Alberta’s long road to quitting the Canada Pension Plan would run smack into the scheduled 2027 provincial election, with Opposition New Democrats promising to kill the idea if they win.
Opposition finance critic Samir Kayande says an NDP government would cancel the plan at that late date as a last resort, regardless of whether Albertans vote in favour of ditching the CPP in a referendum.
Kayande says Albertans have already made their voices heard that they don’t want Premier Danielle Smith’s United Conservative Party government touching Canada’s $575-billion retirement nest egg.
“We’re not going to support the cancellation of the CPP,” Kayande told reporters Friday.
“We don’t need a referendum. People have already spoken.

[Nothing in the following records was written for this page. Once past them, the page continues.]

(** X7. Creating a resource (marked new, as the plugin SDK marks it) records
    the identity only after the write has succeeded, and never clears it.
    When the rules do not expand, nothing is sent and the resource data is
    handed back untouched. When the write, retried by [RetryOnAWSCode],
    ends with an error, the function stops there: the trace is the one the
    write left, the diagnostic carries the error of the write, and the
    resource data is the given one, so no id has been recorded. When the
    write succeeds, the id handed back is the one built from bucket and
    owner, whatever the wait and the read do afterwards. Hence an id that
    differs from the given one is the built one and tells of a write that
    succeeded. Besides, the new-resource mark is kept, at most one
    diagnostic is returned, and a create without diagnostics has expanded
    the rules, completed the write and recorded the id. *)
Theorem create_records_identity :
  ∀ budget conn d tr diags d' tr',
    IsNewResource d = true →
    resourceBucketLifecycleConfigurationCreate budget conn d tr
    = (Returns (diags, d'), tr') →
    IsNewResource d' = true
    ∧ length diags ≤ 1
    ∧ (Id d' = Id d ∨ Id d' = CreateResourceID (bucket d) (expected_bucket_owner d))
    ∧ (diags ≠ [] →
       d' = d ∨ d' = SetId d (CreateResourceID (bucket d) (expected_bucket_owner d)))
    ∧ (diags = [] →
       Id d' = CreateResourceID (bucket d) (expected_bucket_owner d)
       ∧ ∃ rules, ExpandLifecycleRules (rule d) = OK rules)
    ∧ (∀ e, ExpandLifecycleRules (rule d) = Failed e →
         diags = diag_Errorf ("error creating S3 Lifecycle Configuration for bucket ("
                              +:+ bucket d +:+ "): " +:+ Error e)
         ∧ d' = d ∧ tr' = tr)
    ∧ (∀ rules e tr1,
         ExpandLifecycleRules (rule d) = OK rules →
         RetryOnAWSCode ErrCodeNoSuchBucket
           (PutBucketLifecycleConfigurationWithContext conn
              {| put_Bucket := bucket d;
                 put_ExpectedBucketOwner := optionalString (expected_bucket_owner d);
                 put_Rules := rules |}) tr = (Some e, tr1) →
         diags = diag_Errorf ("error creating S3 Lifecycle Configuration for bucket ("
                              +:+ bucket d +:+ "): " +:+ Error e)
         ∧ d' = d ∧ tr' = tr1)
    ∧ (∀ rules tr1,
         ExpandLifecycleRules (rule d) = OK rules →
         RetryOnAWSCode ErrCodeNoSuchBucket
           (PutBucketLifecycleConfigurationWithContext conn
              {| put_Bucket := bucket d;
                 put_ExpectedBucketOwner := optionalString (expected_bucket_owner d);
                 put_Rules := rules |}) tr = (None, tr1) →
         Id d' = CreateResourceID (bucket d) (expected_bucket_owner d))
    ∧ (Id d' ≠ Id d →
       Id d' = CreateResourceID (bucket d) (expected_bucket_owner d)
       ∧ ∃ rules tr1,
           ExpandLifecycleRules (rule d) = OK rules
           ∧ RetryOnAWSCode ErrCodeNoSuchBucket
               (PutBucketLifecycleConfigurationWithContext conn
                  {| put_Bucket := bucket d;
                     put_ExpectedBucketOwner := optionalString (expected_bucket_owner d);
                     put_Rules := rules |}) tr = (None, tr1)).
Proof.
  intros budget conn d tr diags d' tr' Hnew Hcreate.
  unfold resourceBucketLifecycleConfigurationCreate in Hcreate.
  destruct (ExpandLifecycleRules (rule d)) as [rules|e] eqn:Hexpand.
  - destruct (RetryOnAWSCode _ _ tr) as [[e|] tr1] eqn:Hwrite.
    { injection Hcreate as <- <- <-. simpl.
      split; [done|]. split; [lia|]. split; [by left|]. split; [by left|].
      split; [done|]. split; [done|].
      split.
      { intros rules0 e0 tr0 [= <-] Hwrite0. rewrite Hwrite in Hwrite0.
        by injection Hwrite0 as <- <-. }
      split.
      { intros rules0 tr0 [= <-] Hwrite0. rewrite Hwrite in Hwrite0. discriminate. }
      done. }
    assert (Hrecorded : Id d' = CreateResourceID (bucket d) (expected_bucket_owner d)
                        ∧ IsNewResource d' = true
                        ∧ length diags ≤ 1
                        ∧ (diags ≠ [] →
                           d' = SetId d (CreateResourceID (bucket d)
                                           (expected_bucket_owner d)))).
    { destruct (waitForLifecycleConfigurationRulesStatus _ _ _ _ tr1) as [[e|] tr2].
      - injection Hcreate as <- <- <-. simpl.
        split; [done|]. split; [done|]. split; [lia|done].
      - apply Read_result_shape in Hcreate as (Hmark & Hlen & Hsame & Hid).
        simpl in *. split; [|split; [congruence|by split]].
        destruct Hid as [?|(_ & ? & _)]; [done|congruence]. }
    destruct Hrecorded as (Hid & Hmark & Hlen & Hsame).
    split; [done|]. split; [done|]. split; [by right|].
    split; [intros Hne; right; by apply Hsame|].
    split; [intros _; split; [done|by exists rules]|].
    split; [done|].
    split.
    { intros rules0 e0 tr0 [= <-] Hwrite0. rewrite Hwrite in Hwrite0. discriminate. }
    split; [done|].
    intros _. split; [done|]. by exists rules, tr1.
  - injection Hcreate as <- <- <-. simpl.
    split; [done|]. split; [lia|]. split; [by left|]. split; [by left|].
    split; [done|].
    split; [by intros e0 [= <-]|].
    split; [done|]. split; [done|]. done.
Qed.
(* ===== verification/Schemas.v ===== *)
(** * Records of the task runtime ([schemas/runtime], [schemas/semantics])

    One Record per model class.  Statuses stay strings, as in the code, where
    several vocabularies are compared with each other.  Open dictionaries
    ([dict[str, Any]]) are [dict json].  Fields that no modelled operation reads
    or writes are left out of [TaskRun] and [TaskRunPlan]. *)

From S2P Require Import Prelude Json.

(** ** Semantic execution graph and its contracts *)

Record TaskSemanticVocabularyBinding := mkVocabularyBinding {
  vb_vocabulary_id : string;
  vb_authority_sha256 : string;
  vb_revision : Z;
  vb_source_semantics_sha256 : string
}.

Record SemanticWorkUnitContract := mkWorkUnit {
  wu_work_unit_id : string;
  wu_source_step_ids : list string;
  wu_semantic_goal : string;
  wu_work_modes : list string;
  wu_classification_status : string;
  wu_required_capabilities : list string;
  wu_requested_effects : list string;
  wu_prohibited_effects : list string;
  wu_expected_outputs : list string;
  wu_source_inputs : dict json;
  wu_required : bool;
  wu_contains_side_effect : bool;
  wu_vocabulary_binding : TaskSemanticVocabularyBinding
}.

Record SemanticDependencyEdge := mkEdge {
  ed_edge_id : string;
  ed_producer_work_unit_id : string;
  ed_consumer_work_unit_id : string;
  ed_relation : string;
  ed_required : bool;
  ed_source_refs : list string
}.

Record SemanticExecutionGraph := mkGraph {
  sg_semantic_graph_id : string;
  sg_task_run_id : string;
  sg_task_id : option string;
  sg_source_plan_id : string;
  sg_source_execution_id : string;
  sg_source_semantics_sha256 : string;
  sg_vocabulary_binding : TaskSemanticVocabularyBinding;
  sg_work_units : list SemanticWorkUnitContract;
  sg_edges : list SemanticDependencyEdge;
  sg_status : string;
  sg_reason_codes : list string;
  sg_authority_sha256 : string;
  sg_frozen_at : string;
  sg_schema_version : string
}.
(* ===== verification/SemanticJoin.v ===== *)
(** * Offer/demand compatibility and joins

    - Module [Compatibility]: [services/semantics/offer_demand_compatibility_service.py],
      one producer offer against one edge demand.
    - Module [Topology]: [services/semantics/semantic_nway_topology_service.py], the
      neighbourhood of a work unit and the joint decision over the edges that enter
      it.

    [now] is the time stamp the frozen record receives; it is not part of any digest.
    The random identifiers of the evaluation wrappers are left out. *)

From S2P Require Import Prelude Json Schemas SemanticAuthority.

(** [_unique] of the semantic services: blank values are dropped. *)
Definition unique_strip (values : list string) : list string :=
  unique (filter (fun v => truthy (strip v) = true) values).

Lemma elem_of_unique_strip x xs : x ∈ unique_strip xs <-> x ∈ xs /\ truthy (strip x) = true.
Proof. unfold unique_strip. rewrite elem_of_unique, list_elem_of_filter. naive_solver. Qed.

(** The time-stamped and digested record: identifier and digest filled in last. *)
Definition short_sha (sha : string) : string := str_take 24 sha.

Definition by_edge_id (x y : SemanticDependencyEdge) : bool :=
  String.leb (ed_edge_id x) (ed_edge_id y).

(** [{edge.edge_id: edge for edge in graph.edges}] *)
Definition edges_by_id (edges : list SemanticDependencyEdge) : dict SemanticDependencyEdge :=
  fold_left (fun d e => dset (ed_edge_id e) e d) edges [].

(** [next((item for item in demands if item.demand_id == demand_id), None)] *)
Definition demand_by_id (demand_id : string) (demands : list EdgeSemanticDemand) :=
  List.find (fun d => String.eqb (dm_demand_id d) demand_id) demands.

(** The decision vocabulary shared by compatibilities and joins, by strength. *)
Definition decisions : list string :=
  ["admitted"; "admitted_with_constraints"; "insufficient_evidence"; "blocked"].

#[export] Instance TaskSemanticVocabularyBinding_eq_dec :
  EqDecision TaskSemanticVocabularyBinding.
Proof. solve_decision. Defined.

(** ** Compatibility of an offer and a demand *)

Module Compatibility.
Section WithDigest.
Context {digest : Digest}.

Record OfferDemandCompatibilityEvaluation := mkEvaluation {
  ce_status : string;
  ce_compatibility : option OfferDemandCompatibility;
  ce_reason_codes : list string
}.

Definition unique_nonempty (values : list string) : list string :=
  unique (filter (fun v => truthy v = true) values).

Definition insufficient (reason : string) : OfferDemandCompatibilityEvaluation :=
  mkEvaluation "insufficient_contract_evidence" None [reason].

Definition validate_binding (graph : SemanticExecutionGraph) (offer : SemanticOffer)
    (demand : EdgeSemanticDemand) : option string :=
  if negb (String.eqb (of_semantic_graph_id offer) (sg_semantic_graph_id graph))
     || negb (String.eqb (dm_semantic_graph_id demand) (sg_semantic_graph_id graph))
  then Some "OFFER_DEMAND_GRAPH_ID_MISMATCH"
  else if negb (String.eqb (of_semantic_graph_authority_sha256 offer) (sg_authority_sha256 graph))
     || negb (String.eqb (dm_semantic_graph_authority_sha256 demand) (sg_authority_sha256 graph))
  then Some "OFFER_DEMAND_GRAPH_HASH_MISMATCH"
  else if negb (bool_decide (of_vocabulary_binding offer = dm_vocabulary_binding demand))
  then Some "OFFER_DEMAND_VOCABULARY_BINDING_MISMATCH"
  else if negb (String.eqb (of_producer_work_unit_id offer) (dm_producer_work_unit_id demand))
  then Some "OFFER_DEMAND_PRODUCER_MISMATCH"
  else match List.find (fun e => String.eqb (ed_edge_id e) (dm_edge_id demand)) (sg_edges graph) with
  | None => Some "OFFER_DEMAND_EDGE_UNKNOWN"
  | Some edge =>
      if negb (String.eqb (ed_producer_work_unit_id edge) (dm_producer_work_unit_id demand))
         || negb (String.eqb (ed_consumer_work_unit_id edge) (dm_consumer_work_unit_id demand))
      then Some "OFFER_DEMAND_EDGE_BINDING_MISMATCH"
      else None
  end.

(** The three lists the dimension loops append to. *)
Record dims := mkDims { satisfied : list string; blocked : list string; unknown : list string }.

Definition add_satisfied (x : string) (a : dims) : dims :=
  mkDims (satisfied a ++ [x]) (blocked a) (unknown a).
Definition add_blocked (x : string) (a : dims) : dims :=
  mkDims (satisfied a) (blocked a ++ [x]) (unknown a).
Definition add_unknown (x : string) (a : dims) : dims :=
  mkDims (satisfied a) (blocked a) (unknown a ++ [x]).

(** One loop body per dimension. *)
Definition downstream_use (offer : SemanticOffer) (a : dims) (use : string) : dims :=
  let dimension := "downstream_use:" +:+ use in
  if mem use (of_allowed_downstream_uses offer) then add_satisfied dimension a
  else add_unknown dimension a.

Definition use_safety (offer : SemanticOffer) (a : dims) (req : string * list json) : dims :=
  let dimension := "use_safety:" +:+ fst req in
  match dget (fst req) (of_use_safety offer) with
  | None => add_unknown dimension a
  | Some observed =>
      if py_in observed (snd req) then add_satisfied dimension a else add_blocked dimension a
  end.

Definition semantic_property (offer : SemanticOffer) (a : dims) (req : string * list json) : dims :=
  let dimension := "semantic_property:" +:+ fst req in
  match dget (fst req) (of_semantic_properties offer) with
  | None => add_unknown dimension a
  | Some observed =>
      if py_eqb observed (JStr "unknown") then add_unknown dimension a
      else if py_in observed (snd req) then add_satisfied dimension a
      else add_blocked dimension a
  end.

Definition evidence_domain (offer : SemanticOffer) (a : dims) (domain : string) : dims :=
  let dimension := "evidence_domain:" +:+ domain in
  if mem domain (of_evidence_domains offer) then add_satisfied dimension a
  else add_unknown dimension a.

They don’t like the idea.
“If it is still alive in 2027 when we’re having the next election, I would absolutely love to fight an election on this issue.”
Kayande’s comments come a day after Smith announced that her government will consult with Albertans, with an eye to holding a referendum on whether to leave the CPP and create a separate Alberta pension plan.
The Alberta government website timeline suggests at this point that any referendum would come sometime in 2025.
Leaving CPP requires three years’ notice, and the next Alberta election is set for May 31, 2027.
Smith’s government wants to take more than half the CPP fund with it if it leaves, based on a third-party report it commissioned that says the province is due $334 billion should it pull out in 2027.
But analysts say that number is based on flawed mathematical assumptions and interpretations of the underlying legislation.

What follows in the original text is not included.